The 185-page book has my narrative history of one of the first (arguably, the first) dedicated environmental colleges in the United States, which was controversial when founded and has been pioneering and experimental ever since.
It also has profiles of 40 Huxley alumni that provide environmentalists with 40 wide-ranging examples of how to lead one’s life. The grads have ranged from organic farmers and a zen monk to high-powered attorneys and environmental activists. They are saving the tiger, climbing mountains, reforming high school education, running an airport, cleaning up toxics, coaching composting, rehabilitating salmon streams, mediating disputes, the examples go on and on. The book has about 170 illustrations, all on recycled paper, naturally.
It was very much a collaborative effort. Most of the profiles were done by a team of nine recently-graduated students who had been editors on the college’s undergraduate Planet magazine I advised, and it’s gratifying to make them published authors. Some of the photos came from students as well, and the book was given a lovely design by recent graduate Avela Grenier of Bozeman, MT. I’m always impressed what college-age students can do if given the opportunity.

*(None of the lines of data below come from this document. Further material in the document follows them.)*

(** * InstaFacts data layer (src/App.tsx): a shallow embedding.

    The two data-layer implementations of [src/App.tsx]
    ([createSupabaseLayer] and [createLocalLayer]), the reply-tree builder
    inside [listPosts] and the composer guard of [NewPost] are modelled here.
    Strings are JS strings restricted to Latin-1 code units (one [ascii] per
    code unit); the hosted backend is an explicit state that the data-layer
    methods read and write. *)

From stdpp Require Import base gmap list strings pretty.
From Stdlib Require Import Ascii String ZArith Sorted Orders Mergesort.
Open Scope string_scope.
Set Warnings "-register-all".

(* ===================================================================== *)
(** ** JS string primitives *)
(* ===================================================================== *)

Module JS.

(** WhiteSpace and LineTerminator code points of ECMAScript restricted to
    Latin-1: TAB, LF, VT, FF, CR, SPACE, NBSP. This is the set matched by
    regex [\s] and removed by [String.prototype.trim]. *)
Definition is_space (c : ascii) : bool :=
  match nat_of_ascii c with
  | 9 | 10 | 11 | 12 | 13 | 32 | 160 => true
  | _ => false
  end.

(** Line terminators: the characters regex [.] does not match. *)
Definition is_line_terminator (c : ascii) : bool :=
  match nat_of_ascii c with
  | 10 | 13 => true
  | _ => false
  end.

Fixpoint trim_start (s : string) : string :=
  match s with
  | EmptyString => EmptyString
  | String c r => if is_space c then trim_start r else s
  end.

Definition trim (s : string) : string :=
  string_of_list_ascii (rev (list_ascii_of_string
    (trim_start (string_of_list_ascii (rev (list_ascii_of_string (trim_start s))))))).

(** [String.prototype.toLowerCase] on Latin-1: A-Z and U+00C0..U+00DE
    (except U+00D7) move down by 0x20; every other code unit is fixed. *)
Definition to_lower_char (c : ascii) : ascii :=
  let n := nat_of_ascii c in
  if ((65 <=? n) && (n <=? 90))%nat
     || ((192 <=? n) && (n <=? 222) && negb (n =? 215))%nat
  then ascii_of_nat (n + 32) else c.

Fixpoint to_lower (s : string) : string :=
  match s with
  | EmptyString => EmptyString
  | String c r => String (to_lower_char c) (to_lower r)
  end.

(** JS truthiness of a string: only [""] is falsy. *)
Definition truthy (s : string) : bool :=
  match s with EmptyString => false | _ => true end.

(** [a || b] on optional strings ([undefined]/[null] is [None]). *)
Definition or_str (a b : option string) : option string :=
  match a with
  | Some s => if truthy s then Some s else b
  | None => b
  end.

End JS.

(* ===================================================================== *)
(** ** JS [Set<string>] built from an array *)
(* ===================================================================== *)

Module JSSet.

(** [new Set(arr)]: first occurrences, in insertion order. *)
Definition of_list (l : list string) : list string :=
  fold_left (fun acc x => if bool_decide (x ∈ acc) then acc else (acc ++ [x])%list) l [].

Definition has (s : list string) (x : string) : bool := bool_decide (x ∈ s).

Definition delete (x : string) (s : list string) : list string :=
  filter (fun y => y ≠ x) s.

Definition add (x : string) (s : list string) : list string :=
  if has s x then s else (s ++ [x])%list.

End JSSet.

(* ===================================================================== *)
(** ** Hosted backend rows and sessions *)
(* ===================================================================== *)

Record User := mkUser { user_id : string; user_email : option string }.

(** A row of the [posts] table, as read by [toggleReactPost]. *)
Record PostRow := mkPostRow {
  pr_id : string;
  pr_user_id : string;
  pr_caption : string;
  pr_created_at : Z;
  pr_likes_up : option (list string);
  pr_likes_down : option (list string);
  pr_edited : bool
}.

Inductive ReactType := Up | Down.

(** Failures surfaced by the remote layer: the backend's own error object,
    or an [Error] thrown by the layer with the given message. *)
Inductive LayerError :=
  | BackendError (msg : string)
  | ThrownError (msg : string).

Inductive result (A : Type) :=
  | Ok (a : A)
  | Err (e : LayerError).
Arguments Ok {A} a.
Arguments Err {A} e.

(* ===================================================================== *)
(** ** [createSupabaseLayer.toggleReactPost] (App.tsx 176-185) *)
(* ===================================================================== *)

Module Toggle.

Record DB := mkDB { db_posts : gmap string PostRow; db_session : option User }.

(** Line 182: the read-modify-write on the two sets. *)
Definition toggle_sets (type : ReactType) (userId : string)
    (likes_up likes_down : list string) : list string * list string :=
  let up := JSSet.of_list likes_up in
  let down := JSSet.of_list likes_down in
  match type with
  | Up =>
      if JSSet.has up userId then (JSSet.delete userId up, down)
      else (JSSet.add userId up, JSSet.delete userId down)
  | Down =>
      if JSSet.has down userId then (up, JSSet.delete userId down)
      else (JSSet.delete userId up, JSSet.add userId down)
  end.

(** [select('likes_up, likes_down').eq('id', postId).single()] fails when
    there is no such row; a missing user returns without writing; the
    [update(...).eq('id', postId)] writes both arrays back. *)
Definition toggleReactPost (postId : string) (type : ReactType) (db : DB)
    : result DB :=
  match db_posts db !! postId with
  | None => Err (BackendError "JSON object requested, multiple (or no) rows returned")
  | Some row =>
      match db_session db with
      | None => Ok db
      | Some u =>
          let '(up, down) := toggle_sets type (user_id u)
                               (default [] (pr_likes_up row))
                               (default [] (pr_likes_down row)) in
          Ok (mkDB (<[postId := {| pr_id := pr_id row; pr_user_id := pr_user_id row;
                                   pr_caption := pr_caption row;
                                   pr_created_at := pr_created_at row;
                                   pr_likes_up := Some up; pr_likes_down := Some down;
                                   pr_edited := pr_edited row |}]> (db_posts db))
                   (db_session db))
      end
  end.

Other parts include a brief biography of Thomas Henry Huxley, “Darwin’s Bulldog,” from which the college takes its name, and an environmental timeline of the last 40 years. As noted, Huxley’s history parallels modern environmental history: it was founded in 1970, the same year as the first Earth Day and the creation of basic U.S. environmental laws and agencies.
Since Huxley Development Director Manca Valum managed to raise the money necessary to produce the book, all proceeds from its sale will go directly to student programs, which is very gratifying. I also hope the book will increase Huxley’s own self-awareness (it is a modest place, to an extreme), interest future students and donors, and encourage a dialogue with other environmental colleges.
The book is $30. It’s available through Village Books in Bellingham, Washington and the bookstore at Western Washington University. If you know of folks interested in environmental teaching, give them a heads up: I think they’d find “Green Fire” provocative and intriguing.